In my 9-7-09 post, I discussed the guillotine and how quickly death came after decapitation. The post was titled Guillotine and Death: How Long Does It Take?

The French weren’t the only ones interested in the answer to this question. A report in the August 18, 1900 edition of The Journal of the American Medical Association (JAMA) discussed a recent report from Professor A. Hoche in which he described his experiments on two decapitated criminals.

“It’s alive!”

Who can forget the scene where Dr. Henry Frankenstein animates his monster with the power of electricity? Though the “Modern Prometheus” of Mary Shelley’s book is much different from the monster characterized by Boris Karloff in the classic 1931 movie, our collective mental image of the monster will always be Karloff. Just as Connery is Bond, Karloff is Dr. Frankenstein’s monster.

Karloff-Frankenstein)

But truth and art are often not that far apart.

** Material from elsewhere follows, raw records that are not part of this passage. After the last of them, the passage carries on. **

(** C3 fails as stated: a play request rejected with status 500 leaves no
    trace on the console; the events end with the rejected request and the
    only console line is the one printed before it. *)
Lemma rejection_is_not_logged :
  emitted (updateState (world_play_fails 500) "YMCA" initialState) =
    [console_log ["Updating State:"; "YMCA"];
     spotify (play "kitchen-speaker" [Some "spotify:track:7Cp69rNBwU0gaFT8zxExlE"])
       (Rejected 500)] /\
  500%Z <> 401%Z /\
  logs_after_rejection
    (emitted (updateState (world_play_fails 500) "YMCA" initialState)) = false /\
  existsb (fun e => match e with console_error _ => true | _ => false end)
    (emitted (updateState (world_play_fails 500) "YMCA" initialState)) = false.
Proof. vm_compute. repeat split; discriminate. Qed.

Lemma play_carries_device_seek_does_not_witness :
  In (spotify (seek 58000) Resolved) (emitted (updateState world_ok "YMCA" initialState)) /\
  request_device_id (seek 58000) = None.
Proof.
  assert (Hin : In (spotify (seek 58000) Resolved)
                   (emitted (updateState world_ok "YMCA" initialState))).
  { vm_compute. auto. }
  split; [exact Hin |].
  destruct (play_carries_device_seek_does_not _ _ _ _ _ Hin)
    as [(device & _ & Hrq & _) | (pos & _ & _ & Hid)].
  - discriminate Hrq.
  - exact Hid.
Defined.

(** C4 fails as stated: the seek request that follows the play request for
    YMCA carries the position and no device identifier, while the play
    request carries the selected device. *)
Lemma seek_request_has_no_device :
  getSelectedDevice world_ok = Normal "kitchen-speaker" /\
  emitted (updateState world_ok "YMCA" initialState) =
    [console_log ["Updating State:"; "YMCA"];
     spotify (play "kitchen-speaker" [Some "spotify:track:7Cp69rNBwU0gaFT8zxExlE"])
       Resolved;
     spotify (seek 58000) Resolved] /\
  request_device_id (seek 58000) = None /\
  request_device_id (seek 58000) <> Some "kitchen-speaker".
Proof. vm_compute. repeat split; discriminate. Qed.

Lemma awaited_calls_play_once_witness :
  held (feed "YMCA" [world_ok; world_ok; world_ok] initialState) = "YMCA" /\
  count is_play (emitted (feed "YMCA" [world_ok; world_ok; world_ok] initialState))
    = 1%nat.
Proof.
  destruct (awaited_calls_play_once "YMCA" world_ok [world_ok; world_ok]
              initialState "kitchen-speaker") as (_ & _ & _ & _ & Hh & _ & Hc).
  - simpl. auto.
  - discriminate.
  - reflexivity.
  - simpl. lia.
  - exact (conj Hh Hc).
Defined.

Lemma updateState_holds_new_name_witness :
  held (updateState (world_play_fails 500) "Macarena" "YMCA") = "Macarena" /\
  emitted (feed "Macarena" [world_ok; world_ok] "YMCA") =
    [console_log ["Updating State:"; "Macarena"];
     console_error ["Could not find the song for the state:"; "Macarena"]].
Proof.
  split.
  - apply (updateState_holds_new_name (world_play_fails 500) "Macarena" "YMCA").
    right. exists "kitchen-speaker". reflexivity.
  - destruct (updateState_holds_new_name world_ok "Macarena" "YMCA") as (_ & _ & H).
    + right. exists "kitchen-speaker". reflexivity.
    + apply (H eq_refl); discriminate.
Defined.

Dr. Hoche’s first experiment involved applying a powerful current to the freshly cut (just 3 minutes) spinal cord of a convicted criminal after his court-ordered decapitation. The effects were dramatic. The headless corpse responded immediately: the arms flexed, the hands clenched, the legs extended and spasmed, and even the chest expanded as if taking a breath. Bet that shocked the Professor and any onlookers. He noted that this reaction dampened with time and that after about 12 minutes no reaction occurred at all.

In the second experiment, he used a weaker electrical current and found that the response was much less. Both arms contracted as did the muscles of the chest and abdomen, but the legs remained motionless. Again the reaction lessened with time and at about 16 minutes no further reaction to the current occurred.

He also found that stimulating the brain itself did not cause any reaction.

He concluded that this loss of reactivity over time was due to blood loss and body cooling. The reason the brain did not react was that it lost blood and heat so rapidly that even two minutes was too long. Though his experiments were well-planned and conducted, his conclusions were erroneous. But he can be forgiven since he, nor anyone else at that time, had any real understanding of how the human neurological system worked.

What his experiments actually revealed was that different tissues and cell types within the body die at different rates after blood flow ceases. In all tissues, once blood flow is interrupted, the organ or tissue first begins to malfunction and if the deprivation continues they cells ultimately die.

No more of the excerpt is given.